Most successful RPL initiatives are not necessarily those with the most sophisticated assessment tools or the most comprehensive policies. They are often the ones that have become intentionally fluent in the right language for each audience.
They know that (mostly):
- Learners are listening for opportunity and progress
- Institutions are listening for academic integrity and learning pathways
- Employers are listening for skills validation and job readiness
- Regulators are listening for standards and defensibility
When we communicate through those different lenses, the conversation shifts from explaining the process to demonstrating the value.
To become an effective RPL Practitioner, we have to become translators of value, not just administrators of process.
Final Thoughts
As I was preparing this session for CAPLA's first International Day of Recognition, I found myself sitting with a question and I want to leave it with you too.

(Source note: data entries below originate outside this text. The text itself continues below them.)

(** A segment of nodes between [prev] and [next]. *)
Fixpoint dseg (prev next : ptr) (es : list entry) : hPropI :=
  match es with
  | [] => emp
  | e :: es => node_at e prev (first_of next es) ∗ dseg (Some (e_node e)) next es
  end%I.

(** The dictionary at [d] of the burrow at [bl] holds [es], in this order. *)
Definition dict (bl d : loc) (es : list entry) : hPropI :=
  (d ↦{o} Dictionary (first_of NULL es) (last_of NULL es) (Z.of_nat (length es)) (Some bl) ∗
   dseg NULL NULL es)%I.

Lemma dseg_app prev next es1 es2 :
  dseg prev next (es1 ++ es2) ⊣⊢
  dseg prev (first_of next es2) es1 ∗ dseg (last_of prev es1) next es2.
Proof.
  revert prev. induction es1 as [|e es1 IH]; intros prev; simpl.
  - by rw left_id.
  - rw IH first_of_app assoc. done.
Qed.

(** Taking the node of one entry out of a dictionary. *)
Lemma dict_split bl d pre e post :
  dict bl d (pre ++ e :: post) ⊣⊢
  d ↦{o} Dictionary (first_of (Some (e_node e)) pre) (last_of (Some (e_node e)) post)
           (Z.of_nat (length (pre ++ e :: post))) (Some bl) ∗
  dseg NULL (Some (e_node e)) pre ∗
  node_at e (last_of NULL pre) (first_of NULL post) ∗
  dseg (Some (e_node e)) NULL post.
Proof. unfold dict. by rw dseg_app first_of_app last_of_app. Qed.

Lemma dict_open bl d pre e post :
  dict bl d (pre ++ e :: post) ⊢
  d ↦{o} Dictionary (first_of (Some (e_node e)) pre) (last_of (Some (e_node e)) post)
           (Z.of_nat (length (pre ++ e :: post))) (Some bl) ∗
  dseg NULL (Some (e_node e)) pre ∗
  node_at e (last_of NULL pre) (first_of NULL post) ∗
  dseg (Some (e_node e)) NULL post.
Proof. by rw dict_split. Qed.

Lemma at_least_dseg prev next es : dseg prev next es ⊢ at_least (length es).
Proof.
  revert prev. induction es as [|e es IH]; intros prev; simpl.
  - apply at_least_0.
  - rw IH. unfold node_at. rw !at_least_pointsto !at_least_sep.
    apply at_least_mono. lia.
Qed.

Lemma at_least_dict bl d es : dict bl d es ⊢ at_least (length es).
Proof. iIntros "[_ Hs]". by iApply at_least_dseg. Qed.
End rep.

(** ** Rules *)

(** No allocation ever fails. *)
Definition reliable (w : world) : Prop :=
  ∀ n, e_malloc (w_env w) n = true ∧ e_user_malloc (w_env w) n = true.

Lemma reliable_ok w o : reliable w → malloc_ok o w = true.
Proof. intros H. destruct (H (w_tick w)), o; done. Qed.

Lemma reliable_evolves w es w' : evolves w es w' → reliable w' ↔ reliable w.
Proof. intros (E & _). unfold reliable. by rw E. Qed.

(** A run that failed to allocate: nothing but log lines were observed. *)
Definition is_log (e : event) : Prop :=
  match e with EvLog _ _ | EvPrint _ _ => True | _ => False end.
Definition gave_up (w w' : world) : Prop :=
  ¬ reliable w ∧ ∃ es, evolves w es w' ∧ Forall is_log es.

Lemma log_events_log b lvl msg : Forall is_log (log_events b lvl msg).
Proof. unfold log_events. destruct (_ <=? _), (b_log_fn b); repeat constructor. Qed.

Lemma gave_up_intro w o n w' es :
  malloc_ok o w = false → evolves (tick n w) es w' → Forall is_log es → gave_up w w'.
Proof.
  intros Hm He Hl. split.
  - intros Hr. by rw reliable_ok in Hm.
  - exists es. split; [|done]. eapply evolves_silent; [|done]. auto with world.
Qed.

Lemma gave_up_after w1 w2 w3 : evolves w1 [] w2 → gave_up w2 w3 → gave_up w1 w3.
Proof.
  intros H (Hr & es & He & Hl). split; [by rw reliable_evolves in Hr|].
  exists es. split; [|done]. by eapply evolves_silent.
Qed.

Section lookup.
Context (o : owner) (bl : loc).

(** The search loop: it walks [suf], whose nodes follow [length pre] others. *)
Lemma wp_get_loop d k pre suf fuel w Q :
  length suf < fuel →
  dict o bl d (pre ++ suf) ∗
  (dict o bl d (pre ++ suf) -∗ Q (e_node <$> find_entry k suf) w)
  ⊢ wp (loop fuel (get_step (Some d) k) (first_of NULL suf, Z.of_nat (length pre))) w Q.
Proof.
  revert pre suf. induction fuel as [|fuel IH]; intros pre suf Hf; [lia|].
  iIntros "[Hd HQ]". unfold loop; fold (@loop (ptr * Z) ptr). unfold get_step.
  destruct suf as [|e suf]; simpl in *.
  - rw (right_id_L [] (++)). iDestruct "Hd" as "[Hd Hs]". wload "Hd".
    rw Z.ltb_irrefl. wret. wret. iApply "HQ". iFrame.
  - rw dict_split. iDestruct "Hd" as "(Hd & Hpre & [Hn Hk] & Hsuf)". wload "Hd".
    rw (proj2 (Z.ltb_lt _ _)); [|rw length_app /=; lia]. wload "Hn". wstring "Hk".
    destruct (String.eqb (e_key e) k) eqn:Hek.
    + wret. wret. iApply "HQ". iFrame.
    + wret. replace (Z.of_nat (length pre) + 1)%Z with (Z.of_nat (length (pre ++ [e])))
        by (rw length_app /=; lia).
      iApply (IH (pre ++ [e]) suf); [lia|]. rw -(assoc_L (++)) /= dict_split. iFrame.
Qed.

Lemma wp_dictionary_get d es k w Q :
  dict o bl d es ∗ (dict o bl d es -∗ Q (e_node <$> find_entry k es) w)
  ⊢ wp (dictionary_get (Some d) (Some k) SEARCH) w Q.
Proof.
  iIntros "[Hd HQ]". unfold dictionary_get; simpl. iDestruct "Hd" as "[Hd Hs]".
  wload "Hd". wp_focus. iApply (wp_heap_fuel_own _ _ _ _ (at_least_dict o bl d es)).
  iFrame "Hd Hs". iIntros (fuel Hf) "Hd". wp_focus.
  iApply (wp_get_loop d k [] es); [done|]. iFrame "Hd". iIntros "Hd". rw andb_false_r. wret. by iApply "HQ".
Qed.

Lemma wp_get_range d es marker w (Q : ptr → world → hPropI) :
  dict o bl d es ∗
  (dict o bl d es -∗ ∀ p, ⌜(if is_null p then first_of NULL es else p)
                           = first_of NULL (range_from marker es)⌝ → Q p w)
  ⊢ wp (dictionary_get (Some d) marker SEARCH) w Q.
Proof.
  iIntros "[Hd HQ]". destruct marker as [k|]; simpl.
  - iApply wp_dictionary_get. iFrame "Hd". iIntros "Hd".
    iApply ("HQ" with "Hd"). iPureIntro.
    destruct (find_entry k es) as [e|] eqn:E; simpl; [|done].
    destruct (find_entry_split _ _ _ E) as (_ & post & -> & _). done.
  - unfold dictionary_get. wret. by iApply ("HQ" with "Hd").
Qed.
End lookup.

Section rules.
Context (bl : loc) (bo : owner) (b : burrow_st).
Context (Hcons : consistent b).
Let o := alloc_owner b.

Lemma wp_dictionary_init w Q :
  bl ↦{bo} b ∗
  ((∀ d w', ⟦ evolves w [] w' ⟧ -∗ bl ↦{bo} b -∗ dict o bl d [] -∗ Q (Some d) w') ∧
   (∀ w', ⟦ gave_up w w' ⟧ -∗ bl ↦{bo} b -∗ Q NULL w'))
  ⊢ wp (dictionary_init NULL (Some bl)) w Q.
Proof.
  iIntros "[Hb HQ]". unfold dictionary_init; simpl. wp_focus.
  iApply wp_burrow_malloc. iFrame "Hb". destruct (malloc_ok _ w) eqn:Hok.
  - iDestruct "HQ" as "[HQ _]". iIntros (d) "Hb Hd". wret. wret.
    wmodify "Hd". wmodify "Hd". wmodify "Hd". wmodify "Hd". wret.
    iApply ("HQ" with "[%] Hb"); [auto with world|]. unfold dict; simpl. iFrame.
  - iDestruct "HQ" as "[_ HQ]". iIntros "Hb". simpl. wp_focus. iApply wp_log_at.
    iFrame "Hb". iIntros (w' He) "Hb". wret. wret.
    iApply ("HQ" with "[%] Hb"). eapply gave_up_intro; eauto using log_events_log.
Qed.

Lemma wp_dictionary_add d es k data w Q :
  bl ↦{bo} b ∗ dict o bl d es ∗
  ((∀ n kb w', ⟦ evolves w [] w' ⟧ -∗ bl ↦{bo} b -∗
      dict o bl d (es ++ [Entry n kb k data]) -∗ Q (Some n) w') ∧
   (∀ w', ⟦ gave_up w w' ⟧ -∗ bl ↦{bo} b -∗ dict o bl d es -∗ Q NULL w'))
  ⊢ wp (dictionary_add (Some d) (Some k) data) w Q.
Proof.
  iIntros "(Hb & [Hd Hs] & HQ)". unfold dictionary_add; simpl. wload "Hd".
  wp_focus. iApply wp_burrow_malloc. iFrame "Hb". destruct (malloc_ok _ w) eqn:Hok.
  2: { iDestruct "HQ" as "[_ HQ]". iIntros "Hb". simpl. wp_focus. iApply wp_log_at.
       iFrame "Hb". iIntros (w' He) "Hb". wret.
       iApply ("HQ" with "[%] Hb [$Hd $Hs]").
       eapply gave_up_intro; eauto using log_events_log. }
  iIntros (n) "Hb Hn". simpl. unfold deref_cstr. wret. wp_focus.
  iApply wp_burrow_malloc. iFrame "Hb". destruct (malloc_ok _ (tick 2 w)) eqn:Hok'.
  2: { iDestruct "HQ" as "[_ HQ]". iIntros "Hb". wmodify "Hn". wp_focus.
       iApply wp_log_at. iFrame "Hb". iIntros (w' He) "Hb". wp_focus.
       iApply wp_burrow_free; [done|]. iFrame "Hb Hn". iIntros "Hb". wret.
       iApply ("HQ" with "[%] Hb [$Hd $Hs]").
       eapply gave_up_after, gave_up_intro; eauto using log_events_log with world. }
  iDestruct "HQ" as "[HQ _]". iIntros (kb) "Hb Hkb". wmodify "Hn".
  wstrcpy "Hkb" by lia. wmodify "Hn".
  iSpecialize ("HQ" $! n kb (tick 2 (tick 2 w)) with "[%] Hb"); [auto with world|].
  destruct es as [|el es _] using rev_ind; simpl.
  - wret. wmodify "Hd". wmodify "Hd". wmodify "Hn". wmodify "Hn". wmodify "Hd". wret.
    iApply "HQ". unfold dict, node_at; simpl. iFrame.
  - rw !last_of_app !first_of_app /= dseg_app /=. iDestruct "Hs" as "(Hs & [Hl Hlk] & _)".
    wmodify "Hl". wmodify "Hd". rw first_of_Some. wret.
    wmodify "Hn". wmodify "Hn". wmodify "Hd". wret.
    iApply "HQ". unfold dict. rw !last_of_app !first_of_app !dseg_app /=.
    rw !length_app /=. replace (Z.of_nat (length es + 1) + 1)%Z with (Z.of_nat (length es + 1 + 1)) by lia.
    iFrame. by rw last_of_app.
Qed.

Lemma node_at_ne e prev next e' prev' next' :
  node_at o e prev next ∗ node_at o e' prev' next' ⊢ ⌜e_node e ≠ e_node e'⌝.
Proof.
  iIntros "[[H1 K1] [H2 K2]]". iDestruct (pointsto_ne with "[$H1 $H2]") as "H".
  iClear "K1 K2". done.
Qed.

(** Unlinking: the predecessor (or the dictionary's head) is pointed at [x]... *)
Lemma wp_relink_next d e pre l n x w Q :
  d ↦{o} Dictionary (first_of (Some e) pre) l n (Some bl) ∗ dseg o NULL (Some e) pre ∗
  (d ↦{o} Dictionary (first_of x pre) l n (Some bl) -∗ dseg o NULL x pre -∗ Q tt w)
  ⊢ wp (if is_null (last_of NULL pre) then modify (Some d) (λ d, d <| d_first := x |>)
        else modify (last_of NULL pre) (λ p, p <| n_next := x |>)) w Q.
Proof.
  iIntros "(Hd & Hpre & HQ)". destruct pre as [|p pre _] using rev_ind; simpl.
  - wmodify "Hd". iApply ("HQ" with "Hd Hpre").
  - rw last_of_app !first_of_app !dseg_app /=. iDestruct "Hpre" as "(Hpre & [Hp Hk] & _)".
    wmodify "Hp". iApply ("HQ" with "Hd"). by iFrame.
Qed.

(** ...and the successor (or the dictionary's tail) at [x]. *)
Lemma wp_relink_previous d e post f n x w Q :
  d ↦{o} Dictionary f (last_of (Some e) post) n (Some bl) ∗ dseg o (Some e) NULL post ∗
  (d ↦{o} Dictionary f (last_of x post) n (Some bl) -∗ dseg o x NULL post -∗ Q tt w)
  ⊢ wp (if is_null (first_of NULL post) then modify (Some d) (λ d, d <| d_last := x |>)
        else modify (first_of NULL post) (λ q, q <| n_previous := x |>)) w Q.
Proof.
  iIntros "(Hd & Hpost & HQ)". destruct post as [|q post]; simpl.
  - wmodify "Hd". iApply ("HQ" with "Hd Hpost").
  - iDestruct "Hpost" as "[[Hq Hk] Hpost]". wmodify "Hq".
    iApply ("HQ" with "Hd"). iFrame.
Qed.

If your RPL practice disappeared tomorrow, who would notice? Would employers notice? Would learners? Would institutions? Would policymakers?
And perhaps more importantly, would they have the language to explain what went missing?
As skills shortages deepen, career pathways become less linear, and learning increasingly happens outside formal educational settings, the need for trusted recognition systems will only grow.
The opportunity before us is not simply to improve our RPL assessment practices. It is to build recognition systems that are understood, trusted, and valued across the entire ecosystem. And that starts with using the right language.
Taruna Goel is an RPL Strategist with North Pacific Metrics in Vancouver, Canada, and a recognized expert in competency assessment, prior learning recognition, and workforce credentialing. This article is adapted from her session presented at CAPLA's inaugural International Day of Recognition on June 09, 2026.